Bob Michaels

October 12, 2011

3 Min Read
Fraunhofer Scientists Invent Microlenses Suitable for 3-D Minimally Invasive Endoscopy

Researchers at the Fraunhofer Institute for Microelectronic Circuits and Systems (IMS; Duisburg, Germany) have developed an image sensor that transmits perfect 3-D images from inside the body thanks to the use of microlenses. The new technology will improve doctors' ability to perform surgery using endoscopic techniques.

Fraunhofer microsenses capture two beams of light, enabling them to produce 3-D endoscopic images in minimally invasive surgeries. (Photo courtesy of Fraunhofer IMS)
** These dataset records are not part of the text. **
(* ===== verification/DfsWitness.v ===== *)
(** * The virtual file system: concrete runs

    A kernel with one thread on the small memory manager, a file system of one file in
    memory, mounted on "/" and on "/sd". *)
From stdpp Require Import base tactics numbers list gmap.
From S2P Require Import Prelude RtList KString SmallMem SmallMemCorrect Kernel Scheduler Object Timer Thread KHeap Ipc Mutex Board Device DfsPath Dfs DfsFile DfsPosix DfsTables DfsOpen DfsCalls.
Local Open Scope Z_scope.

Module DfsWitness.
#[local] Existing Instance stm32_config.
#[local] Instance demo_allocator : Allocator := mem_allocator HeapDemo.junk (fun _ _ => 0).
#[local] Instance demo_laws : AllocatorLaws demo_allocator := mem_allocator_laws HeapDemo.junk (fun _ _ => 0).
#[local] Instance no_driver : DriverOps := {|
  call_init := fun _ _ => mret RT_EOK;
  call_open := fun _ _ _ => mret RT_EOK;
  call_close := fun _ _ => mret RT_EOK;
  call_read := fun _ _ _ _ n => mret n;
  call_write := fun _ _ _ _ n => mret n;
  call_control := fun _ _ _ _ => mret RT_EOK
|}.
#[local] Instance demo_dfs : DfsConfig := {|
  DFS_FD_MAX := 4; DFS_FILESYSTEMS_MAX := 2; using_stdio := false; using_workdir := true; fslock := 0x20001000
|}.

(** ** A file system of one file: every name opens it *)

Definition world : Type := list Z.
Definition view (x : dfs_fd) (pos : Z) (w : world) : fd_part := mk_part (fd_flags x) (Z.of_nat (length w)) pos (fd_data x).
#[local] Instance one_file : FsOps world := {|
  op_name := fun _ => [111; 110; 101];
  op_flags := fun _ => 0;
  op_mount := fun _ => Some (fun y _ _ => mret (0, fs_data y));
  op_unmount := fun _ => None;
  op_mkfs := fun _ => None;
  op_statfs := fun _ => None;
  op_open := fun _ => Some (fun _ _ x => w ← get; mret (0, view x 0 w));
  op_close := fun _ => Some (fun _ x => mret (0, part_of x));
  op_ioctl := fun _ => None;
  op_read := fun _ => Some (fun _ x len =>
    w ← get;
    let bytes := take (Z.to_nat len) (drop (Z.to_nat (fd_pos x)) w) in
    mret (Z.of_nat (length bytes), view x (fd_pos x + Z.of_nat (length bytes)) w, bytes));
  op_write := fun _ => Some (fun _ x buf =>
    modify (fun w => take (Z.to_nat (fd_pos x)) w ++ buf ++ drop (Z.to_nat (fd_pos x) + length buf) w);;
    w ← get;
    mret (Z.of_nat (length buf), view x (fd_pos x + Z.of_nat (length buf)) w));
  op_flush := fun _ => None;
  op_lseek := fun _ => Some (fun _ x offset => mret (offset, part_of x));
  op_getdents := fun _ => None;
  op_unlink := fun _ => None;
  op_stat := fun _ => None;
  op_rename := fun _ => None
|}.

(** A position is never negative. *)
Definition positions (T : gmap nat file) : Prop := map_Forall (fun _ f => 0 <= pt_pos (f_part f)) T.

Lemma positions_insert T i f : positions T -> 0 <= pt_pos (f_part f) -> positions (<[i := f]> T).
Proof. intros. by apply map_Forall_insert_2. Qed.

#[local] Instance one_file_laws : FsLaws.
Proof.
  refine {| fs_inv := fun _ T => positions T; fs_good := fun _ _ => True; may_open := fun _ _ _ => True; may_write := fun _ _ => True |}.
  - intros w T i j y op name x HT _ _ _ [= <-] _. eexists 0, _, w. split; [done|]. right. split; [done|].
    intros ty fl. by apply positions_insert.
  - intros w T i f y x HT Ef _ _. eexists 0, _, w. split; [done|]. left. split; [done|]. by apply map_Forall_delete.
  - intros w T i f y op x len HT Ef _ [= <-] [_ _ Ep]. do 4 eexists. split; [done|].
    rewrite (proj2 (Z.ltb_ge _ _)) by lia. apply positions_insert; [done|]. simpl.
    pose proof (HT i f Ef) as Hp. simpl in Hp. rewrite <- Ep in Hp. simpl in Hp. lia.
  - intros w T i f y op x buf HT Ef _ [= <-] [_ _ Ep] _. do 3 eexists. split; [done|].
    apply positions_insert; [done|]. simpl. pose proof (HT i f Ef) as Hp. simpl in Hp. rewrite <- Ep in Hp. simpl in Hp. lia.
  - intros w T i f y op x offset HT Ef _ [= <-] [_ _ Ep] Hpos. do 3 eexists. split; [done|].
    rewrite (proj2 (Z.ltb_ge _ _)) by lia. by apply positions_insert.
Defined.

(** ** The system *)

Definition idle : ptr := 0x20000100.
Definition tmain : ptr := 0x20000200.
Definition exit_addr : Z := 0x08000100.
Definition application : K unit :=
  rt_thread_init exit_addr tmain [109] (tmain + 1) 0 (tmain + 0x10000) 512 10 5;; rt_thread_startup tmain;; mret tt.
Definition k0 : kstate :=
  run (rtthread_startup exit_addr application idle 0x08000200 (idle + 0x10000) 256) (reset_state HeapDemo.s0).
Definition type_one : ptr := 0x08001000.
Definition sd : list Z := [SLASH; 115; 100].
Definition d0 : dfs (World := world) :=
  run (dfs_init;; dfs_register type_one;; dfs_mount None [SLASH] [111; 110; 101] 0 0;; dfs_mount None sd [111; 110; 101] 0 0)
    (mk_dfs k0 [] ∅ ∅ [] [] [] [] zero_fd).
Definition w0 : list Z := [SLASH].

Example d0_run : result (dfs_init;; dfs_register type_one;; dfs_mount None [SLASH] [111; 110; 101] 0 0;; dfs_mount None sd [111; 110; 101] 0 0)
    (mk_dfs k0 [] ∅ ∅ [] [] [] [] zero_fd) = Some 0.
Proof. vm_compute. reflexivity. Qed.

(** The blocks that are held after calls of malloc (a size) and free (an address) *)
Fixpoint replay (l : list (Z + ptr)) (h : heap) (live : gmap Z Z) : heap * gmap Z Z :=
  match l with
  | [] => (h, live)
  | inl n :: l' => let '(p, h') := malloc n h in replay l' h' (if p =? RT_NULL then live else <[p := n]> live)
  | inr p :: l' => if live !! p then replay l' (free p h) (delete p live) else replay l' h live
  end.

Lemma replay_ok l : forall h live, heap_ok h live -> Forall (fun x => match x with inl n => 0 <= n <= 2 ^ 32 - 4 | _ => True end) l ->
  heap_ok (replay l h live).1 (replay l h live).2.
Proof.
  induction l as [|[n|p] l IH]; intros h live Hh Hl; [done|apply Forall_cons in Hl as [Hn Hl]..]; cbn [replay].
  - pose proof (malloc_law h live n Hh Hn) as [_ Hm]. destruct (malloc n h) as [p h']. simpl fst in Hm. simpl snd in Hm.
    destruct Hm as [[-> Hm]|(Hp & _ & _ & Hm)]; [by apply IH|]. rewrite (proj2 (Z.eqb_neq _ _)) by done. by apply IH.
  - destruct (live !! p) as [n|] eqn:E; [|by apply IH]. destruct (free_law h live p n Hh E) as [_ Hf]. by apply IH.
Qed.

Definition calls0 : list (Z + ptr) := [inl 2; inl 4; inl 4; inl 4; inr 4156; inr 4180].

Definition blocks0 : gmap ptr (list Z) := <[4108 := [SLASH; 0]]> {[4132 := sd ++ [0]]}.
Lemma d0_blocks : dstr d0 = blocks0.
Proof. vm_compute. reflexivity. Qed.
Lemma d0_mounts : filesystem_table d0 = [mk_fs RT_NULL 4108 type_one 0; mk_fs RT_NULL 4132 type_one 0].
Proof. vm_compute. reflexivity. Qed.
Lemma d0_fds : fd_table d0 = replicate 4 zero_fd.
Proof. vm_compute. reflexivity. Qed.

Lemma block0 p : is_Some (blocks0 !! p) -> p = 4108 \/ p = 4132.
Proof. unfold blocks0. intros [l E]. apply lookup_insert_Some in E as [[<- _]|[_ E]]; [by left|]. apply lookup_singleton_Some in E as [<- _]. by right. Qed.

Lemma d0_heap : heap_inv d0.
Proof.
  exists (replay calls0 HeapDemo.s0 ∅).2. split_and!.
  - replace (kheap (dk d0)) with (replay calls0 HeapDemo.s0 ∅).1 by (vm_compute; reflexivity).
    apply replay_ok; [|by repeat constructor].
    exists HeapDemo.l0. split; [apply HeapDemo.s0_inv|]. intros p n E. by rewrite lookup_empty in E.
  - rewrite d0_blocks. change (dirs d0) with (∅ : gmap ptr DIR). intros p [Hp|[x E]]; [|by rewrite lookup_empty in E].
    destruct (block0 p Hp) as [->| ->]; (split; [done|apply (bool_decide_unpack _); vm_compute; exact I]).
  - intros p _. replace (dirs d0) with (∅ : gmap ptr DIR) by (vm_compute; reflexivity). apply lookup_empty.
Qed.

Definition main_thread : rt_thread := default (junk_rt_thread tmain) (threads (dk d0) !! tmain).
Definition lock0 : rt_mutex := default (mk_mutex (mk_object [] 0 0) 0 0 0 RT_NULL) (mutexes (dk d0) !! fslock).
Lemma d0_ready : DfsTables.ready 0 tmain d0.
Proof.
  split; [|exact d0_heap]. split; [apply kinv_check_sound; vm_compute; reflexivity| |vm_compute; reflexivity|done].
  exists main_thread, lock0. split_and!; [split; by vm_compute|vm_compute; reflexivity|split; by vm_compute].
Qed.

Lemma d0_mounted i m : mounted d0 i m <-> (i = 0%nat /\ m = [SLASH]) \/ (i = 1%nat /\ m = sd).
Proof.
  unfold mounted, text_at, text_in. rewrite d0_mounts, d0_blocks. split.
  - intros (x & Ex & _ & _ & l & El & Es). destruct i as [|[|i]]; [injection Ex as <-..|done].
    + vm_compute in El. injection El as <-. injection Es as <-. by left.
    + vm_compute in El. injection El as <-. injection Es as <-. by right.
  - intros [[-> ->]|[-> ->]]; eexists; (split_and!; [reflexivity|done|done|]); eexists; by split.
Qed.

Lemma d0_vfs : vfs_inv tmain d0 w0 ∅.
Proof.
  split; [|apply map_Forall_empty|intros; exact I]. split.
  - exact d0_ready.
  - split; [by rewrite d0_mounts|]. intros i x Ex _ _. assert (i = 0%nat \/ i = 1%nat) as Hi.
    { rewrite d0_mounts in Ex. destruct i as [|[|i]]; [auto..|done]. }
    assert (exists m, mounted d0 i m) as (m & y & Ey & _ & _ & Hm) by (destruct Hi as [-> | ->]; eexists; apply d0_mounted; eauto).
    rewrite Ex in Ey. injection Ey as <-. exists m. exact Hm.
  - intros i m [[-> ->]|[-> ->]]%d0_mounted; [by exists []|]. exists [[115; 100]]. split; [|done].
    apply Forall_singleton. split_and!; [by repeat constructor|done..].
  - by vm_compute.
  - by rewrite d0_fds.
  - intros i f E. rewrite lookup_empty in E. discriminate E.
  - intros i x _ _ E. rewrite d0_fds in E. apply lookup_replicate in E as [-> _]. exists 0. split; [lia|reflexivity].
  - intros i j x y [f E]. rewrite lookup_empty in E. discriminate E.
  - intros i x j y [f E]. rewrite lookup_empty in E. discriminate E.
Qed.

(** ** Witnesses *)

(** "/sd/../sd/a" is the file "/a" of the second file system. *)
Definition path1 : list Z := sd ++ [SLASH; DOT; DOT] ++ sd ++ [SLASH; 97].

Lemma path1_openable : openable d0 w0 ∅ path1 [[97]; [115; 100]].
Proof.
  split; [by repeat constructor|by vm_compute| | |].
  - eexists. split; [reflexivity|]. by vm_compute.
  - intros n Hn. change (length (full_text w0 path1)) with 11%nat in *.
    do 12 (destruct n as [|n]; [by vm_compute|]). lia.
  - intros j a b y _ _. exact I.
Qed.


Lemma open_close_witness :
  exists r d', open path1 DFS_O_CREAT d0 = Ok r d' /\ (r = -1 /\ dstr d' = dstr d0 \/
    exists r' d'', close r d' = Ok r' d'' /\
      (r' = 0 -> vfs_inv tmain d'' w0 ∅ /\ dstr d'' = dstr d0 /\ same_mounts d0 d'')).
Proof. apply (open_close_roundtrip tmain d0 w0 ∅ path1 DFS_O_CREAT [[97]; [115; 100]]); [reflexivity|exact d0_vfs|exact path1_openable]. Defined.

Lemma normalize_path_witness :
  exists p d', dfs_normalize_path None path1 d0 = Ok p d' /\ DfsTables.ready 0 tmain d' /\ inside (canonical [[97]; [115; 100]]) [[97]; [115; 100]] /\
    if decide ((malloc (Z.of_nat (length (full_text w0 path1)) + 1) (kheap (dk d0))).1 = RT_NULL)
    then p = RT_NULL /\ dstr d' = dstr d0
    else p <> RT_NULL /\ dstr d0 !! p = None /\
      exists l, dstr d' = <[p := l]> (dstr d0) /\ cstring l = Some (canonical [[97]; [115; 100]]).
Proof.
  apply (dfs_normalize_path_correct 0 tmain w0 path1 [[97]; [115; 100]] d0);
    [reflexivity|by vm_compute|exact d0_ready|by repeat constructor|by vm_compute|].
  eexists. split; [reflexivity|]. by vm_compute.
Defined.

(** ** Runs *)

(** What is written is read back. *)
Example write_read_run :
  result (fd ← open path1 DFS_O_CREAT; write fd [1; 2; 3];; lseek fd 1 DFS_SEEK_SET;; read fd 8) d0 = Some (2, [2; 3]).
Proof. vm_compute. reflexivity. Qed.

(** A path that leaves the root: the byte before the block is read ... *)
Definition fault_of {X} (m : M (dfs (World := world)) X) : option fault := match m d0 with Ok _ _ => None | Fault f => Some f end.
Example normalize_above_root : fault_of (dfs_normalize_path None [SLASH; DOT; DOT]) = Some BadPointer.
Proof. vm_compute. reflexivity. Qed.

(** ... or the absolute path becomes a relative one. *)
Example normalize_relative :
  result (p ← dfs_normalize_path None [SLASH; DOT; DOT; SLASH; 97]; str_at p) d0 = Some [97].
Proof. vm_compute. reflexivity. Qed.

(** Without a mounted file system [mkdir] fails and keeps its descriptor: after as many
    calls as there are descriptors nothing can be opened, whatever is mounted then. *)
Definition bare : dfs (World := world) := run (dfs_init;; dfs_register type_one) (mk_dfs k0 [] ∅ ∅ [] [] [] [] zero_fd).
Definition mkdir_a : M (dfs (World := world)) Z := mkdir [SLASH; 97].
Example mkdir_leaks :
  result (mkdir_a;; mkdir_a;; mkdir_a;; mkdir_a;; dfs_mount None [SLASH] [111; 110; 101] 0 0;; open [SLASH; 97] DFS_O_CREAT) bare
    = Some (-1) /\
  result (dfs_mount None [SLASH] [111; 110; 101] 0 0;; open [SLASH; 97] DFS_O_CREAT) bare = Some 0.
Proof. split; vm_compute; reflexivity. Qed.

(** [lseek] with a negative offset keeps a reference: the descriptor is in use after [close]. *)
Example lseek_leaks :
  result (fd ← open path1 DFS_O_CREAT; r ← lseek fd (-1) DFS_SEEK_SET; d ← get; mret (r, fd_ref_count <$> fd_table d)) d0
    = Some (-1, [2; 0; 0; 0]).
Proof. vm_compute. reflexivity. Qed.

(** A type that is not registered while the table has a free entry *)
Example mount_unknown_type :
  match dfs_mount None [SLASH] [120] 0 0 bare with Ok _ _ => None | Fault f => Some f end = Some BadPointer.
Proof. vm_compute. reflexivity. Qed.

(** The mount point is compared as it was written: "//" is the root a second time. *)
Example mount_twice :
  result (dfs_mount None [SLASH] [111; 110; 101] 0 0;; dfs_mount None [SLASH; SLASH] [111; 110; 101] 0 0) bare = Some 0.
Proof. vm_compute. reflexivity. Qed.

(** [rename] without a file system *)
Example rename_unmounted :
  match rename [SLASH; 97] [SLASH; 98] bare with Ok _ _ => None | Fault f => Some f end = Some BadPointer.
Proof. vm_compute. reflexivity. Qed.
End DfsWitness.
Together with scientists in the  EU project dubbed 'Minisurg,' the Fraunhofer researchers have succeeded in incorporating CMOS image sensors into endoscopic devices. Whereas the charge-coupled-device sensors available in the past could provide only low-resolution images, the CMOS sensor are similar to those used in single-lens-reflex cameras.

"To make this possible, we developed special microlenses," explains IMS project manager Sascha Weyers. The secret lies in the optical design of the CMOS sensors, in which a cylindrical microlens is placed in front of every two vertical lines of sensors in the pixel configuration. A superimposed lens captures the light falling on the microlenses, which focus it on the pixels. In this arrangement, the lens has two apertures which capture two beams of light. For example, light arriving from the left passes through the left aperture and is focused on the right-hand vertical line of sensors, and vice versa. The two light rays cross underneath the lens arrangement.

As a result of this configuration, the CMOS sensor receives two sets of image data that are processed separately in the same way that the brain processes images coming from the left and right eye. A software program splits the incoming data and processes each set separately. Depending on the capabilities of the display system, the surgeon can see the 3-D images directly on the screen or through polarized glasses.

A special kind of microlens is required for the light rays to be focused precisely on the sensor. To manufacture it, the Fraunhofer engineers first had to calculate the lens's optimum shape using simulations. And to eliminate external factors, they had to ensure that it can clearly separate the right and left visual channels. Thus, the scientists had to ensure that no more than 5% of the energy from one light ray is captured by the line of sensors serving the other channel.

The researchers' next task was to adapt the conventional microlens manufacturing process to the requirements of their special lens shape. They also had create a suitable miniature camera. The resulting chip is so small that it fits into a tube measuring no more than 7.5 mm in diameter. Together with the bundle of optical fibers that serves as the light source, the endoscope measures 10 mm in diameter, making it suitable for minimally invasive surgery.